To overcome this challenge two technologies are being pursued and On-orbit assembly that refers to aggregation onto a platform of ready-made structures (that were manufactured either on the ground or on-orbit) and On-orbit manufacturing, which is the fabrication of structures (including 3D printing techniques),
On-orbit assembly can be defined as the aggregation onto an orbiting platform of ready-made structures that are manufactured on the ground (they could also be manufactured on-orbit for On-orbit manufacturing). Also known as In Space assembly ISA and defined as the assembly activities completed in the target orbit and extraterrestrial space (such as: Low Earth Orbit, Geostationary Orbit, Cis-Lunar Space, Mars Orbit, Mars Surface, Lunar Space and interstellar space), which is to assemble modules in space in order to form a larger functional element or to recombine one or more structures after separation.
In this process, these modules can be combined using their own power and propellant, or they can be assembled from separate spacecraft. According to the complexity of the assembly, the lowest complexity ISA task just involves mating between elements, i.e. two or more independent spacecraft are assembled into a larger space structure and assembled in space with the lowest complexity.
Nowadays, in-space propulsion is either chemical with storable propellant or electric with solar power. Solar energy does not work much beyond Mars and only in line-of-sight with the Sun. Chemical sources don’t work for very long as their energy density is too low and their weight is prohibitive on long missions.

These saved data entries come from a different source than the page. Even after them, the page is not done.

(** The world in which [addEvent] takes its branch shows the timeline the
    call started with. *)
Ltac same_view :=
  repeat match goal with
  | |- context [findEventById ?i ?w1] =>
      lazymatch w1 with
      | with_heap _ _ => idtac | with_this _ _ => idtac | with_effects _ _ => idtac
      end;
      rewrite (same_timeline_findEventById w1 _ i ltac:(eauto 10 with timeline))
  | |- context [lastReply_localTimestamp ?w1] =>
      lazymatch w1 with
      | with_heap _ _ => idtac | with_this _ _ => idtac | with_effects _ _ => idtac
      end;
      rewrite (same_timeline_lastReply_localTimestamp w1 _ ltac:(eauto 10 with timeline))
  end.

Lemma run_addEventToTimeline (event : ref) (toStartOfTimeline : bool)
    (w : World) (e : MatrixEvent.t) :
  heap w !! event = Some e ->
  addEventToTimeline event toStartOfTimeline w =
  (if bool_decide (is_Some (findEventById (MatrixEvent.getId e) w))
   then w else inserted event toStartOfTimeline w, inr tt).
Proof.
  intros He. unfold addEventToTimeline, timelineSet_addEventToTimeline.
  rewrite (bind_deref _ _ _ _ He). mrun.
  destruct (bool_decide _); reflexivity.
Qed.

Lemma bind_addEventToTimeline {B : Type} (event : ref) (toStartOfTimeline : bool)
    (k : unit -> M B) (w : World) (e : MatrixEvent.t) :
  heap w !! event = Some e ->
  (addEventToTimeline event toStartOfTimeline ≫= k) w =
  k tt (if bool_decide (is_Some (findEventById (MatrixEvent.getId e) w))
        then w else inserted event toStartOfTimeline w).
Proof.
  intros He. unfold addEventToTimeline, timelineSet_addEventToTimeline.
  mrun. rewrite (bind_deref _ _ _ _ He). mrun.
  destruct (bool_decide _); reflexivity.
Qed.

(** Runs [addEvent] on an event object [e] up to its three-way branch. *)
Ltac addEvent_start He :=
  unfold exec, addEvent; rewrite (bind_deref _ _ _ _ He); mrun.

(** Runs what is left of a method, by cases on its conditions. *)
Ltac mcases :=
  repeat (mrun; wsimpl;
          try match goal with
              | |- context [when ?b _] =>
                  lazymatch b with
                  | true => fail
                  | false => fail
                  | _ => destruct b eqn:?
                  end
              end).

Lemma getId_setThread (t : option string) (e : MatrixEvent.t) :
  MatrixEvent.getId (MatrixEvent.setThread t e) = MatrixEvent.getId e.
Proof. reflexivity. Qed.

Lemma lookup_setThread (w : World) (event : ref) (e : MatrixEvent.t) (t : option string) :
  heap w !! event = Some e ->
  heap (with_heap (alter (MatrixEvent.setThread t) event) w) !! event
  = Some (MatrixEvent.setThread t e).
Proof. intros He. wsimpl. rewrite lookup_alter_eq, He. reflexivity. Qed.

(** C3, as the code has it: with server support [Stable] and a known root
    event, [addEvent(event, false)] appends the event exactly when its
    timestamp is strictly newer than that of the last entry of the private
    timeline ([lastReply()], not the [lastEvent]; never when the timeline
    is empty) and [findEventById] knows no event of its identifier;
    otherwise the timeline is as before. *)
Theorem addEvent_live_stable (w : World) (event : ref) (emit : bool) (e : MatrixEvent.t) :
  hasServerSideSupport (statics w) = FeatureSupport.Stable ->
  is_Some (Thread.rootEvent (this w)) ->
  heap w !! event = Some e ->
  events (exec (addEvent event false emit) w) =
  if gt_undefined (MatrixEvent.localTimestamp e) (lastReply_localTimestamp w)
     && negb (bool_decide (is_Some (findEventById (MatrixEvent.getId e) w)))
  then events w ++ [event]
  else events w.
Proof.
  intros Hs _ He. addEvent_start He.
  destruct (negb _ && same_user _ _); mrun; wsimpl; rewrite Hs;
    cbn [FeatureSupport.truthy FeatureSupport.value negb andb orb Z.eqb];
    same_view;
    (destruct (gt_undefined _ _); cbn [andb];
     [ mrun;
       erewrite bind_addEventToTimeline by (apply lookup_setThread, He);
       rewrite getId_setThread;
       same_view;
       destruct (bool_decide (is_Some (findEventById _ w))); mcases; reflexivity
     | destruct (_ || _); mcases; reflexivity ]).
Qed.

Tomorrow, the chemical propulsion will use cryogenic propellant and electric propulsion will handle large power input. However, these two technologies are getting close to their physical limits, beyond which performance increase is impossible. To pass by these limits and enable the space logistics to a new league, a new type of propulsion shall be introduced: nuclear-based propulsion systems.
Nuclear propulsion would replace a similar thrust process in existing satellites and ships derived from chemical engines – but is able to go further, faster and with less fuel onboard. Militaries are also looking towards Nuclear thermal propulsion as it will enable maneuverability by providing much higher thrust and twice the propellant efficiency of legacy chemical systems.
While most of previous studies in Europe on nuclear propulsion were terminated without sequel, today’s technologies are making nuclear propulsion a plausible alternative to conventional propulsion systems. Nuclear propulsion can be multiple times more efficient than the most efficient chemical propulsion, or exceed the electric power limited by solar energy, thus enabling exploration where no other technology can go.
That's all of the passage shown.